(** Constructor, then call, in the world the constructor left: the file
    the constructor tested is the file the call opens, and it is in the
    store.  When it opens, the call loads it.  The test is no guarantee
    that it opens: on a file that refuses to be opened the call prints
    the error and raises [SystemExit(1)], and nothing is loaded. *)
Theorem constructed_instance_finds_its_model name text w self :
  fst (__init__ name w) = Return self ->
  exists f,
    dict_get (fs (snd (__init__ name w))) (tokenizer_path self) = Some f /\
    match f with
    | Denied msg =>
        fst (tokenize_sentences self (VStr text) (snd (__init__ name w))) =
          Raise (SystemExit 1) /\
        io_log (snd (tokenize_sentences self (VStr text) (snd (__init__ name w)))) =
          (io_log w ++ [IsFile (tokenizer_path self); Open (tokenizer_path self);
                        Print msg])%list
    | _ =>
        exists evs,
          io_log (snd (tokenize_sentences self (VStr text) (snd (__init__ name w)))) =
            (io_log w ++ [IsFile (tokenizer_path self); Open (tokenizer_path self);
                          Load (tokenizer_path self)] ++ evs)%list
    end.
Proof.
  rewrite __init___eq.
  destruct (dict_get (g_PUNCTUATION w) (lower name)) as [entry|] eqn:Hentry;
    [|discriminate].
  cbv zeta. cbn [fst snd].
  destruct (dict_get (fs w) _) as [f|] eqn:Hf; [|discriminate].
  intros H. inversion H. cbn [tokenizer_path instance_of fs emit].
  exists f. split; [exact Hf|].
  rewrite tokenize_sentences_eq. cbv zeta.
  cbn [tokenizer_path instance_of fs emit]. rewrite Hf.
  assert (Hopen : (exists msg, f = Denied msg) \/ forall msg, f <> Denied msg).
  { destruct f; [right; discriminate | right; discriminate | left; eexists; reflexivity]. }
  destruct Hopen as [[msg ->] | Hopen].
  - cbn [open_pickle_case fst snd tokenize_case]. split; [reflexivity|].
    rewrite emits_log. cbn [io_log emit]. rewrite <- app_assoc. reflexivity.
  - destruct (open_pickle_case_loads
                (model_path (HOME w) (lower name) (file entry)) f Hopen)
      as [evs Hevs].
    assert (Hlog :
      io_log
        (match fst (open_pickle_case (model_path (HOME w) (lower name) (file entry)) (Some f)) with
         | Return _ =>
             set_PunktLanguageVars
               (own_vars (instance_of (HOME w) (lower name) entry))
               (emits (snd (open_pickle_case (model_path (HOME w) (lower name) (file entry)) (Some f)))
                  (emit (IsFile (model_path (HOME w) (lower name) (file entry))) w))
         | Raise _ =>
             emits (snd (open_pickle_case (model_path (HOME w) (lower name) (file entry)) (Some f)))
               (emit (IsFile (model_path (HOME w) (lower name) (file entry))) w)
         end) =
      (io_log w ++ [IsFile (model_path (HOME w) (lower name) (file entry));
                    Open (model_path (HOME w) (lower name) (file entry));
                    Load (model_path (HOME w) (lower name) (file entry))] ++ evs)%list).
    { rewrite Hevs.
      destruct (fst (open_pickle_case _ (Some f)));
        cbn [io_log set_PunktLanguageVars]; rewrite emits_log;
        cbn [io_log emit]; rewrite <- app_assoc; reflexivity. }
    cbn [snd].
    destruct f as [o|e|msg]; [exists evs; exact Hlog | exists evs; exact Hlog |].
    exfalso. exact (Hopen msg eq_refl).
Qed.

End Further.

(** * The further properties at work *)

Module Sample2.

#[local] Existing Instance SpecPunkt.punkt.

(** The Latin model file is cut short: [pickle.load] raises [EOFError]. *)
Definition truncated : world :=
  module_load "/home/user/"
    [ (Sample.latin_pickle, Fails (EOFError "Ran out of input")) ].

(** The Latin model file holds the pickle of an integer. *)
Definition no_model : world :=
  module_load "/home/user"
    [ (Sample.latin_pickle, Loads (Plain (VInt 7))) ].

(** The Latin tokenizer with both collocation flags already set, and a
    world whose model file holds it. *)
Definition tokenizer_flags_set : trainer :=
  {| INCLUDE_ALL_COLLOCS := true;
     INCLUDE_ABBREV_COLLOCS := true;
     data := Sample.latin_model : trainer_data |}.

Definition flags_set : world :=
  module_load "/home/user"
    [ (Sample.latin_pickle, Loads (Trainer tokenizer_flags_set)) ].


(** The Latin model file is there and may not be read. *)
Definition locked : world :=
  module_load "/home/user"
    [ (Sample.latin_pickle, Denied "[Errno 13] Permission denied") ].

End Sample2.

Section FurtherRuns.

#[local] Existing Instance SpecPunkt.punkt.

Import Sample Sample2.

(** [constructor_on_module_table] at ['LATIN'], both models installed. *)
Lemma constructor_on_module_table_witness :
  fst (__init__ "LATIN" installed) = Return latin <->
  exists entry,
    dict_get PUNCTUATION (lower "LATIN") = Some entry /\
    (lower "LATIN" = "greek" \/ lower "LATIN" = "latin") /\
    dict_get (fs installed) (cltk_data_path (HOME installed) (lower "LATIN")) <> None /\
    latin = {| language := lower "LATIN";
               internal_punctuation := internal entry;
               external_punctuation := external entry;
               tokenizer_path := cltk_data_path (HOME installed) (lower "LATIN") |}.
Proof.
  apply (constructor_on_module_table "LATIN" installed latin).
  reflexivity.
Defined.

(** [constructor_round_trip] at ['Greek']. *)
Lemma constructor_round_trip_witness :
  language greek = lower "Greek" /\
  lower (language greek) = language greek /\
  fst (__init__ (language greek) (snd (__init__ "Greek" installed))) = Return greek.
Proof.
  apply (constructor_round_trip "Greek" installed greek).
  reflexivity.
Defined.

(** [_setup_language_variables_case_sensitive] at ['Latin']. *)
Lemma _setup_language_variables_case_sensitive_witness :
  _setup_language_variables "Latin" installed =
  (Raise (AssertionError "Sentence tokenizer not available for language."), installed).
Proof.
  apply (_setup_language_variables_case_sensitive "Latin" installed).
  - reflexivity.
  - discriminate.
Defined.

(** [open_pickle_propagates] at a truncated model file. *)
Lemma open_pickle_propagates_witness :
  fst (open_pickle latin_pickle truncated) = Raise (EOFError "Ran out of input") /\
  io_log (snd (open_pickle latin_pickle truncated)) =
    (io_log truncated ++ [Open latin_pickle; Load latin_pickle; Close latin_pickle])%list.
Proof.
  apply (open_pickle_propagates latin_pickle (EOFError "Ran out of input") truncated);
    reflexivity.
Defined.


(** [tokenize_sentences_no_tokenizer] at the pickle of an integer. *)
Lemma tokenize_sentences_no_tokenizer_witness :
  fst (open_pickle (tokenizer_path latin) no_model) = Return (Plain (VInt 7)) /\
  fst (tokenize_sentences latin (VStr gallia) no_model) =
    Raise (AttributeError (no_attribute (VInt 7))) /\
  g_PunktLanguageVars (snd (tokenize_sentences latin (VStr gallia) no_model)) =
    own_vars latin.
Proof.
  apply (tokenize_sentences_no_tokenizer latin gallia (VInt 7) no_model).
  reflexivity.
Defined.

#### [PROBLEM DESCRIPTION]
Retyping every line above exactly is all that is needed.

#### [EXERCISE ANSWER]
(** Constructor, then call, in the world the constructor left: the file
    the constructor tested is the file the call opens, and it is in the
    store.  When it opens, the call loads it.  The test is no guarantee
    that it opens: on a file that refuses to be opened the call prints
    the error and raises [SystemExit(1)], and nothing is loaded. *)
Theorem constructed_instance_finds_its_model name text w self :
  fst (__init__ name w) = Return self ->
  exists f,
    dict_get (fs (snd (__init__ name w))) (tokenizer_path self) = Some f /\
    match f with
    | Denied msg =>
        fst (tokenize_sentences self (VStr text) (snd (__init__ name w))) =
          Raise (SystemExit 1) /\
        io_log (snd (tokenize_sentences self (VStr text) (snd (__init__ name w)))) =
          (io_log w ++ [IsFile (tokenizer_path self); Open (tokenizer_path self);
                        Print msg])%list
    | _ =>
        exists evs,
          io_log (snd (tokenize_sentences self (VStr text) (snd (__init__ name w)))) =
            (io_log w ++ [IsFile (tokenizer_path self); Open (tokenizer_path self);
                          Load (tokenizer_path self)] ++ evs)%list
    end.
Proof.
  rewrite __init___eq.
  destruct (dict_get (g_PUNCTUATION w) (lower name)) as [entry|] eqn:Hentry;
    [|discriminate].
  cbv zeta. cbn [fst snd].
  destruct (dict_get (fs w) _) as [f|] eqn:Hf; [|discriminate].
  intros H. inversion H. cbn [tokenizer_path instance_of fs emit].
  exists f. split; [exact Hf|].
  rewrite tokenize_sentences_eq. cbv zeta.
  cbn [tokenizer_path instance_of fs emit]. rewrite Hf.
  assert (Hopen : (exists msg, f = Denied msg) \/ forall msg, f <> Denied msg).
  { destruct f; [right; discriminate | right; discriminate | left; eexists; reflexivity]. }
  destruct Hopen as [[msg ->] | Hopen].
  - cbn [open_pickle_case fst snd tokenize_case]. split; [reflexivity|].
    rewrite emits_log. cbn [io_log emit]. rewrite <- app_assoc. reflexivity.
  - destruct (open_pickle_case_loads
                (model_path (HOME w) (lower name) (file entry)) f Hopen)
      as [evs Hevs].
    assert (Hlog :
      io_log
        (match fst (open_pickle_case (model_path (HOME w) (lower name) (file entry)) (Some f)) with
         | Return _ =>
             set_PunktLanguageVars
               (own_vars (instance_of (HOME w) (lower name) entry))
               (emits (snd (open_pickle_case (model_path (HOME w) (lower name) (file entry)) (Some f)))
                  (emit (IsFile (model_path (HOME w) (lower name) (file entry))) w))
         | Raise _ =>
             emits (snd (open_pickle_case (model_path (HOME w) (lower name) (file entry)) (Some f)))
               (emit (IsFile (model_path (HOME w) (lower name) (file entry))) w)
         end) =
      (io_log w ++ [IsFile (model_path (HOME w) (lower name) (file entry));
                    Open (model_path (HOME w) (lower name) (file entry));
                    Load (model_path (HOME w) (lower name) (file entry))] ++ evs)%list).
    { rewrite Hevs.
      destruct (fst (open_pickle_case _ (Some f)));
        cbn [io_log set_PunktLanguageVars]; rewrite emits_log;
        cbn [io_log emit]; rewrite <- app_assoc; reflexivity. }
    cbn [snd].
    destruct f as [o|e|msg]; [exists evs; exact Hlog | exists evs; exact Hlog |].
    exfalso. exact (Hopen msg eq_refl).
Qed.

End Further.

(** * The further properties at work *)

Module Sample2.

#[local] Existing Instance SpecPunkt.punkt.

(** The Latin model file is cut short: [pickle.load] raises [EOFError]. *)
Definition truncated : world :=
  module_load "/home/user/"
    [ (Sample.latin_pickle, Fails (EOFError "Ran out of input")) ].

(** The Latin model file holds the pickle of an integer. *)
Definition no_model : world :=
  module_load "/home/user"
    [ (Sample.latin_pickle, Loads (Plain (VInt 7))) ].

(** The Latin tokenizer with both collocation flags already set, and a
    world whose model file holds it. *)
Definition tokenizer_flags_set : trainer :=
  {| INCLUDE_ALL_COLLOCS := true;
     INCLUDE_ABBREV_COLLOCS := true;
     data := Sample.latin_model : trainer_data |}.

Definition flags_set : world :=
  module_load "/home/user"
    [ (Sample.latin_pickle, Loads (Trainer tokenizer_flags_set)) ].


(** The Latin model file is there and may not be read. *)
Definition locked : world :=
  module_load "/home/user"
    [ (Sample.latin_pickle, Denied "[Errno 13] Permission denied") ].

End Sample2.

Section FurtherRuns.

#[local] Existing Instance SpecPunkt.punkt.

Import Sample Sample2.

(** [constructor_on_module_table] at ['LATIN'], both models installed. *)
Lemma constructor_on_module_table_witness :
  fst (__init__ "LATIN" installed) = Return latin <->
  exists entry,
    dict_get PUNCTUATION (lower "LATIN") = Some entry /\
    (lower "LATIN" = "greek" \/ lower "LATIN" = "latin") /\
    dict_get (fs installed) (cltk_data_path (HOME installed) (lower "LATIN")) <> None /\
    latin = {| language := lower "LATIN";
               internal_punctuation := internal entry;
               external_punctuation := external entry;
               tokenizer_path := cltk_data_path (HOME installed) (lower "LATIN") |}.
Proof.
  apply (constructor_on_module_table "LATIN" installed latin).
  reflexivity.
Defined.

(** [constructor_round_trip] at ['Greek']. *)
Lemma constructor_round_trip_witness :
  language greek = lower "Greek" /\
  lower (language greek) = language greek /\
  fst (__init__ (language greek) (snd (__init__ "Greek" installed))) = Return greek.
Proof.
  apply (constructor_round_trip "Greek" installed greek).
  reflexivity.
Defined.

(** [_setup_language_variables_case_sensitive] at ['Latin']. *)
Lemma _setup_language_variables_case_sensitive_witness :
  _setup_language_variables "Latin" installed =
  (Raise (AssertionError "Sentence tokenizer not available for language."), installed).
Proof.
  apply (_setup_language_variables_case_sensitive "Latin" installed).
  - reflexivity.
  - discriminate.
Defined.

(** [open_pickle_propagates] at a truncated model file. *)
Lemma open_pickle_propagates_witness :
  fst (open_pickle latin_pickle truncated) = Raise (EOFError "Ran out of input") /\
  io_log (snd (open_pickle latin_pickle truncated)) =
    (io_log truncated ++ [Open latin_pickle; Load latin_pickle; Close latin_pickle])%list.
Proof.
  apply (open_pickle_propagates latin_pickle (EOFError "Ran out of input") truncated);
    reflexivity.
Defined.


(** [tokenize_sentences_no_tokenizer] at the pickle of an integer. *)
Lemma tokenize_sentences_no_tokenizer_witness :
  fst (open_pickle (tokenizer_path latin) no_model) = Return (Plain (VInt 7)) /\
  fst (tokenize_sentences latin (VStr gallia) no_model) =
    Raise (AttributeError (no_attribute (VInt 7))) /\
  g_PunktLanguageVars (snd (tokenize_sentences latin (VStr gallia) no_model)) =
    own_vars latin.
Proof.
  apply (tokenize_sentences_no_tokenizer latin gallia (VInt 7) no_model).
  reflexivity.
Defined.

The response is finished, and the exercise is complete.